Tuesday 27 June 2017

Reel Life Experiences

We were a generation engaged in criminality , those of us who were brought up in the 1970's, and all thanks to the phenomena of the Compact Cassette.

We spent hours and hours with our portable cassette recorders stealing away music in complete and utter disregard but more likely ignorance of the damage we were inflicting on the industry. How many millions of pounds of royalties were denied to struggling and not so struggling musicians and composers by our illegal activity with a magnetic tape sound recording format?

In many ways the making of recordings was a bit seedy and clandestine, but all the more exciting for it. Crude it was also. The whole house had to be silent if the tape recorder was carefully placed close to a stereo speaker of our parents' music system. The microphone could cope with a low volume output but also picked up the background noise of the washing machine in the kitchen, the doorbell, younger brothers and their toppling lego structures, sisters' hairdryers and even the odd low fly past of a Vulcan bomber or McDonnell Douglas Phantom.

The overall quality was therefore scratchy, hissy and boomy but possession of a recording was a very valuable thing for anyone interested in music and amongst their peer group. Unfortunately my first recordings were of TV theme tunes rather than pop songs. A very stubborn memory is of sitting on the riverbank fishing whilst listening to the borrowed (without permission) family portable cassette player, a posh vinly covered Sony, playing the theme music from 'Bless This House'. In a careless moment the equipment slipped and fell into the river and for a few brief moments I heard the music bubbling and gurgling for attention until too far submerged for the sound waves to penetrate. Retrieved from the riverbed using a landing net the Sony was smuggled home and carefully dismantled before being exposed to the warm air output of a hair dryer. Miraculously it worked and did so for many subsequent years.

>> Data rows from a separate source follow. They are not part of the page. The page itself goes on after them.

(* ===== verification/PlistWorld.v ===== *)
(** * Prefix lists with the log

    [wpw m lg Q]: the computation [m], which also tells the rest of the program
    what happens, ends normally when the log is [lg], and [Q] holds of its
    result, the log it leaves and the part of memory it owns. *)

From stdpp Require Import sorting.
From iris.proofmode Require Import proofmode.
From S2P Require Import Prelude SepLogic Heap Own FrrPrefix.
From S2P Require Import Plist PlistSlot PlistChain PlistTrie PlistList PlistOps PlistQuery PlistBody PlistMaster.

#[local] Open Scope Z_scope.

(** ** Computations with the log *)
Definition wpw {A} (m : M world A) (lg : list event) (Q : A -> list event -> hP) : hP :=
  {| hprop_holds h := forall hf, h ##ₘ hf ->
       exists a h' lg', m (World (h ∪ hf) lg) = Ret (a, World (h' ∪ hf) lg') /\ h' ##ₘ hf /\ Q a lg' h' |}.

Lemma wpw_ret {A} (a : A) lg (Q : A -> list event -> hP) : Q a lg ⊢ wpw (mret a) lg Q.
Proof. constructor. intros h HQ hf Hd. by exists a, h, lg. Qed.

Lemma wpw_bind {A B} (m : M world A) (k : A -> M world B) lg (Q : B -> list event -> hP) :
  wpw m lg (fun a lg' => wpw (k a) lg' Q) ⊢ wpw (m ≫= k) lg Q.
Proof.
  constructor. intros h Hm hf Hd. destruct (Hm hf Hd) as (a & h' & lg' & E & Hd' & Hk).
  destruct (Hk hf Hd') as (b & h'' & lg'' & E' & Hd'' & HQ). exists b, h'', lg''. by rewrite (bind_ret_eq _ _ _ _ _ E).
Qed.

Lemma wpw_on_mem {A} (m : M pmem A) lg (Q : A -> list event -> hP) :
  wp m (fun a => Q a lg) ⊢ wpw (on_mem m) lg Q.
Proof.
  constructor. intros h Hm hf Hd. destruct (Hm hf Hd) as (a & h' & E & Hd' & HQ). exists a, h', lg.
  unfold on_mem. simpl. by rewrite E.
Qed.

Lemma wpw_emit e lg (Q : unit -> list event -> hP) : Q tt (lg ++ [e]) ⊢ wpw (emit e) lg Q.
Proof. constructor. intros h HQ hf Hd. by exists tt, h, (lg ++ [e]). Qed.

Lemma wpw_mlift {A} (r : res A) a lg (Q : A -> list event -> hP) : r = Ret a -> Q a lg ⊢ wpw (mlift r) lg Q.
Proof. intros ->. apply wpw_ret. Qed.

Lemma wpw_massert b lg (Q : unit -> list event -> hP) : b = true -> Q tt lg ⊢ wpw (massert b) lg Q.
Proof. intros ->. apply wpw_ret. Qed.

Lemma wpw_run {A} (m : M world A) lg (Q : A -> list event -> hP) h :
  wpw m lg Q h -> exists a h' lg', m (World h lg) = Ret (a, World h' lg') /\ Q a lg' h'.
Proof.
  intros H. destruct (H ∅) as (a & h' & lg' & E & _ & HQ); [apply map_disjoint_empty_r|].
  rewrite !right_id_L in E. by exists a, h', lg'.
Qed.

(** [m] goes wrong. *)
Definition wpw_fault {A} (m : M world A) (lg : list event) : hP :=
  {| hprop_holds h := forall hf, h ##ₘ hf -> m (World (h ∪ hf) lg) = Fault |}.

#[export] Instance wpw_fault_absorbing {A} (m : M world A) lg : Absorbing (wpw_fault m lg).
Proof.
  rewrite /Absorbing /bi_absorbingly. constructor. intros h (h1 & h2 & -> & Hd & _ & Hm) hf [Hd1 Hd2]%map_disjoint_union_l.
  rewrite (map_union_comm h1) // -assoc_L. apply Hm. by apply map_disjoint_union_r_2.
Qed.

Lemma wpw_fault_after {A B} (m : M world A) (k : A -> M world B) lg :
  wpw m lg (fun a lg' => wpw_fault (k a) lg') ⊢ wpw_fault (m ≫= k) lg.
Proof.
  constructor. intros h Hm hf Hd. destruct (Hm hf Hd) as (a & h' & lg' & E & Hd' & Hk). rewrite (bind_ret_eq _ _ _ _ _ E). by apply Hk.
Qed.

Lemma wpw_fault_first {A B} (m : M world A) (k : A -> M world B) lg : wpw_fault m lg ⊢ wpw_fault (m ≫= k) lg.
Proof. constructor. intros h Hm hf Hd. by apply bind_fault, Hm. Qed.

Lemma wpw_fault_on_mem {A} (m : M pmem A) lg : wp_fault m ⊢ wpw_fault (on_mem m) lg.
Proof. constructor. intros h Hm hf Hd. unfold on_mem. simpl. by rewrite (Hm hf Hd). Qed.

Lemma wpw_fault_run {A} (m : M world A) lg h : wpw_fault m lg h -> m (World h lg) = Fault.
Proof. intros H. specialize (H ∅ (map_disjoint_empty_r _)). by rewrite right_id_L in H. Qed.

(** ** What the hooks see *)
Definition hook_events (hook plist : Z) : list event := if hook =? 0 then [] else [EvHook hook plist].

Lemma wpw_hook hook plist lg (Q : unit -> list event -> hP) :
  Q tt (lg ++ hook_events hook plist) ⊢ wpw (run_hook hook plist) lg Q.
Proof.
  unfold run_hook, hook_events. destruct (hook =? 0); cbn [negb mwhen]; [by rewrite app_nil_r -wpw_ret|apply wpw_emit].
Qed.

Section world.
Context (D : nat) (HD : (1 <= D)%nat).

(** ** A list goes *)
Definition deleted_events (cfg : config) (n : node) : list event :=
  EvNotify (nd_name n) RMAP_EVENT_PLIST_DELETED :: hook_events (cf_del cfg) (nd_at n).

Lemma wpw_list_delete ma cfg s t ns1 n ns2 lg (Q : unit -> list event -> hP) :
  sel t s = ns1 ++ n :: ns2 ->
  master_at D ma cfg s -∗
  (master_at D ma cfg (put t (ns1 ++ ns2) s) -∗ Q tt (lg ++ deleted_events cfg n)) -∗
  wpw (prefix_list_delete (nd_at n)) lg Q.
Proof.
  intros E. iIntros "(%m & %Hm & Hm & H) HQ". rewrite (dls_both D ma t) E dls_app. cbn [dls].
  iDestruct "H" as "((H1 & (%l & %Hl & Hb) & H2) & Ho)". pose proof Hl as (Ep & En & Enm & Ed & Et).
  iDestruct (body_fields with "Hb") as %[Ha0 Ema].
  unfold prefix_list_delete. iApply wpw_bind. iApply wpw_on_mem. iApply wp_bind.
  iApply (wp_mem_fuel _ (S (length (nd_es n))) with "Hb"); [apply body_at_least|]. iIntros (fuel Hfuel) "Hb".
  iApply wp_bind. iApply (wp_body_load with "Hb"). iIntros "Hb". iApply wp_bind.
  iApply (body_destroy D HD with "Hb Hm"); [apply Hm|lia|]. iIntros (c tb Hr0) "Ha Hr Hm". iApply wp_bind.
  pose proof (master_ok_heads _ _ _ _ t Hm) as [Hh Ht]. rewrite E in Hh, Ht.
  iApply (wp_list_unlink D ma t (nd_at n) _ m ns1 ns2 with "Ha Hm [H1] H2"); try done.
  { rewrite Hh fmap_app hd_or_app. by destruct ns1. }
  { rewrite Ht fmap_app last_or_app /= last_or_cons. done. }
  iIntros (m' [Hs Hh']) "Ha Hm H". iApply wp_bind. iApply (wp_update_list with "Ha"). iIntros "Ha".
  rewrite Ema. iApply (wp_update_master with "Hm"). iIntros "Hm".
  iApply wpw_bind. iApply wpw_on_mem. iApply (wp_load_list with "Ha"). iIntros "Ha". cbn [pl_name pl_master pl_trie set_pl_desc set_pl_count].
  iApply wpw_bind. iApply wpw_emit. iApply wpw_bind. iApply wpw_on_mem. rewrite Ema. iApply (wp_load_master with "Hm"). iIntros "Hm".
  iApply wpw_bind. iApply wpw_hook. iApply wpw_on_mem. iApply wp_bind. iApply (wp_free with "Hr"). iApply (wp_free with "Ha").
  assert (Hok : master_ok D cfg m' (put t (ns1 ++ ns2) s)) by by eapply master_ok_put.
  rewrite -app_assoc Enm. replace (delete_hook (set_recent 0 m')) with (cf_del cfg) by (symmetry; apply Hok).
  iApply "HQ". iExists _. iSplit; [iPureIntro; eapply master_ok_recent; [exact Hok|by exists 0]|].
  iFrame "Hm". rewrite (dls_both D ma t) sel_put sel_put_other. iFrame.
Qed.

Definition set_es (es : entries) (n : node) : node := Node (nd_at n) (nd_name n) (nd_desc n) es.
Definition set_desc (d : option (list Z)) (n : node) : node := Node (nd_at n) (nd_name n) d (nd_es n).

Lemma links_same_list t p q n l l' es : links_ok t p q n l -> same_list l l' -> links_ok t p q (set_es es n) l'.
Proof.
  intros (? & ? & ? & ? & ?) Hsame. destruct (same_list_fields _ _ Hsame) as (E1 & E2 & _ & E3 & _ & E4 & E5).
  unfold links_ok. by rewrite E1 E2 E3 E4 E5.
Qed.

(** ** An entry goes *)

(** The list afterwards: without entries and description it goes as well. *)
Definition bare (n : node) : bool := bool_decide (nd_es n = []) && bool_decide (nd_desc n = None).
Definition keep_list (n : node) : list node := if bare n then [] else [n].
Definition entry_deleted_events (cfg : config) (n : node) : list event :=
  deleted_events cfg n ++ if bare n then deleted_events cfg n else [].

(** The list has no entries when both ends are null. *)
Lemma body_empty ma a l es :
  body D ma a l es ⊢@{hP} ⌜(pl_head l =? 0) && (pl_tail l =? 0) = bool_decide (es = [])⌝.
Proof.
  constructor. intros h (_ & _ & H). specialize (H (empty_master D) eq_refl).
  pose proof (pk_dll _ _ _ _ _ _ _ H) as Hd. rewrite (dk_head _ _ _ Hd) (dk_tail _ _ _ Hd). simpl.
  destruct es as [|[b r] es]; [done|]. destruct (pk_entry _ _ _ _ _ _ _ H b r) as (Hb & _); [by left|]. simpl.
  by destruct (Z.eqb_spec b 0).
Qed.

Lemma wpw_entry_delete ma cfg s t ns1 n ns2 es1 x es2 lg (Q : unit -> list event -> hP) :
  sel t s = ns1 ++ n :: ns2 -> nd_es n = es1 ++ x :: es2 -> x.1 <> 0 ->
  master_at D ma cfg s -∗
  (master_at D ma cfg (put t (ns1 ++ keep_list (set_es (es1 ++ es2) n) ++ ns2) s) -∗
     Q tt (lg ++ entry_deleted_events cfg (set_es (es1 ++ es2) n))) -∗
  wpw (prefix_list_entry_delete (nd_at n) x.1 true) lg Q.
Proof.
  intros E Ees Hx0. iIntros "H HQ". rewrite {1}(master_access _ _ _ _ _ _ _ _ E).
  iDestruct "H" as "(%m & %l & (%Hdep & %Ha & %Hd & %Hl) & Hm & Hb & Hclose)".
  iDestruct (body_fields with "Hb") as %[Ha0 Ema]. unfold prefix_list_entry_delete.
  destruct (Z.eqb_spec (nd_at n) 0); [done|]. destruct (Z.eqb_spec x.1 0); [done|]. cbn [orb mwhen].
  iApply wpw_bind. iApply wpw_on_mem. rewrite Ees. iApply (wp_entry_remove D HD with "Hb Hm"); [done|].
  iIntros (l' Hsame) "Hb Hm". iApply wpw_bind. iApply wpw_on_mem. iApply (wp_body_load with "Hb"). iIntros "Hb".
  pose proof (links_same_list _ _ _ _ _ _ (es1 ++ es2) Hl Hsame) as Hl'. pose proof Hl' as (_ & _ & Enm & Ed & _).
  iDestruct (body_fields with "Hb") as %[_ Ema']. iDestruct (body_empty with "Hb") as %Eempty.
  rewrite Enm Ema'. iApply wpw_bind. iApply wpw_emit. iApply wpw_bind. iApply wpw_on_mem. iApply (wp_load_master with "Hm").
  iIntros "Hm". rewrite Hd. iApply wpw_bind. iApply wpw_hook. rewrite -app_assoc Eempty Ed.
  change (bool_decide (es1 ++ es2 = []) && bool_decide (nd_desc (set_es (es1 ++ es2) n) = None)) with (bare (set_es (es1 ++ es2) n)).
  unfold keep_list, entry_deleted_events. change (nd_name (set_es (es1 ++ es2) n)) with (nd_name n).
  destruct (bare (set_es (es1 ++ es2) n)).
  - iDestruct ("Hclose" $! m l' (set_es (es1 ++ es2) n) with "[%] Hm Hb") as "H"; [by split; [apply same_lists_refl|]|].
    iApply (wpw_list_delete _ cfg _ t ns1 (set_es (es1 ++ es2) n) ns2 with "H"); [apply sel_put|]. iIntros "H". rewrite put_put.
    rewrite -app_assoc. by iApply "HQ".
  - iApply wpw_on_mem. iApply (wp_update_master with "Hm"). iIntros "Hm". rewrite app_nil_r. iApply "HQ".
    iApply ("Hclose" $! _ l' (set_es (es1 ++ es2) n) with "[%] Hm Hb"). split; [by eexists|]. by split.
Qed.

(** ** An entry comes *)
Definition entry_added_events (cfg : config) (n : node) : list event :=
  hook_events (cf_add cfg) (nd_at n) ++ [EvNotify (nd_name n) RMAP_EVENT_PLIST_ADDED].

Lemma wpw_entry_add place `{!Placement place} ma cfg s t ns1 n ns2 o e lg (Q : unit -> list event -> hP) :
  sel t s = ns1 ++ n :: ns2 -> rule_ok D (rule_of e) -> e_next_best e = 0 ->
  e_seq e = -1 \/ 0 <= e_seq e <= UINT_MAX -> Z.of_nat (length (nd_es n)) + 1 < 2 ^ 31 ->
  master_at D ma cfg s -∗ o ↦ OEntry e -∗
  (master_at D ma cfg (put t (ns1 ++ set_es (insert_entry (o, numbered_rule (nd_es n) (rule_of e)) (nd_es n)) n :: ns2) s) -∗
     Q tt (lg ++ entry_added_events cfg n)) -∗
  wpw (prefix_list_entry_add place (nd_at n) o) lg Q.
Proof.
  intros E Hok Hnb Hseq Hsmall. iIntros "H Ho HQ". rewrite {1}(master_access _ _ _ _ _ _ _ _ E).
  iDestruct "H" as "(%m & %l & (%Hdep & %Ha & %Hd & %Hl) & Hm & Hb & Hclose)". unfold prefix_list_entry_add.
  iApply wpw_bind. iApply wpw_on_mem. iApply (wp_entry_insert D HD with "Hb Hm Ho"); [done..|].
  iIntros (l' Hsame) "Hb Hm". iApply wpw_bind. iApply wpw_on_mem. iApply (wp_body_load with "Hb"). iIntros "Hb".
  set (n' := set_es _ n). assert (Hl' : links_ok t (last_or 0 (nd_at <$> ns1)) (hd_or 0 (nd_at <$> ns2)) n' l') by by eapply links_same_list.
  pose proof Hl' as (_ & _ & Enm & _). iDestruct (body_fields with "Hb") as %[_ Ema']. rewrite Ema' Enm.
  iApply wpw_bind. iApply wpw_on_mem. iApply (wp_load_master with "Hm"). iIntros "Hm". rewrite Ha.
  iApply wpw_bind. iApply wpw_hook. iApply wpw_bind. iApply wpw_emit. iApply wpw_on_mem.
  iApply (wp_update_master with "Hm"). iIntros "Hm". rewrite -app_assoc. iApply "HQ".
  iApply ("Hclose" $! _ l' n' with "[%] Hm Hb"). split; [by eexists|]. by split.
Qed.

(** ** Questions to a list *)
Lemma wp_on_list {A} (c : M pmem A) ma cfg s t ns1 n ns2 (v : A) (Q : A -> hP) :
  sel t s = ns1 ++ n :: ns2 ->
  (forall l m (R : A -> hP), trie_depth m = D ->
     body D ma (nd_at n) l (nd_es n) -∗ ma ↦ OMaster m -∗
     (∀ l', ⌜same_list l l'⌝ → body D ma (nd_at n) l' (nd_es n) -∗ ma ↦ OMaster m -∗ R v) -∗ wp c R) ->
  master_at D ma cfg s -∗ (master_at D ma cfg s -∗ Q v) -∗ wp c Q.
Proof.
  intros E Hc. iIntros "H HQ". rewrite {1}(master_access _ _ _ _ _ _ _ _ E).
  iDestruct "H" as "(%m & %l & (%Hdep & %Ha & %Hd & %Hl) & Hm & Hb & Hclose)".
  iApply (Hc with "Hb Hm"); [done|]. iIntros (l' Hsame) "Hb Hm". iApply "HQ".
  iDestruct ("Hclose" $! m l' n with "[%] Hm Hb") as "H".
  { split; [apply same_lists_refl|]. split; [done|]. pose proof (links_same_list _ _ _ _ _ _ (nd_es n) Hl Hsame) as Hl'. by destruct n. }
  by rewrite -E put_sel.
Qed.
End world.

The main problem with the actual compact cassettes was their fragility. The outer casing was squashable and in an easily fractured plastic. The tape was prone to snapping. It was possible to do a sellotape splicing repair to re-join the severed ends but only if the shell of the cassette had screw fixings.Very, very tiny fittings.  It was a very tricky operation as splitting the case could allow the miniature spools, felt head, linings and the actual tape to spill out like guts. A successful repair and re-assembly allowed the cassette to continue in use but with a short, silent spot in any music when it reached the patched section.

The actual quality of compact cassettes was very diverse. As teenagers we could argue for hours over whether TDK were better than Maxell or if Scotch ruled because they had the best TV advert, the one with the skeleton. A C60 cassette, therefore 30 minutes each side or a C90 were the most popular and what better Christmas present was there for a youngster than an economy pack of ten shrink wrapped blank tapes. Our family seemed to have a floating pool of cassettes for use so if anyone wanted to prevent over-recording it was necessary to snap off the write protect tab on the narrow top edge. As soon as it was common knowledge that a sliver of sellotape could restore the recording function at the loss of any favourite music nothing was safe ever again. We were a family living on the edge of our nerves, with any trust between members gone.

The dreaded sudden silence of an interrupted song usually meant that the tape was being incessantly chewed by the machine. Worst case was a crimped and squashed brown mash of tape which had to be extracted by a slow pulling process. Many roadside verges were soon festooned with the full contents of  compact cassettes, caught amongst the vegetation and trailing in the breeze. I was told, but did not attempt to validate, that a C90 cassette was actually, unravelled, about 433 feet long.

The compact cassette was a major part of my youth. It persisted in commonplace use from the 1970's and right through until the late 1990's. In many ways it had represented a major technological leap forward to provide a resource for the mass population from the earlier 8 track cartridge and the elitist reel to reel equipment. What was to follow in the form of CD's , mini discs and beyond only served to confine the tape to the category of a museum piece. The ultimate insult was the proposal by the Oxford English Dictionary to remove any reference to 'Cassette Tape' from its 2011 edition.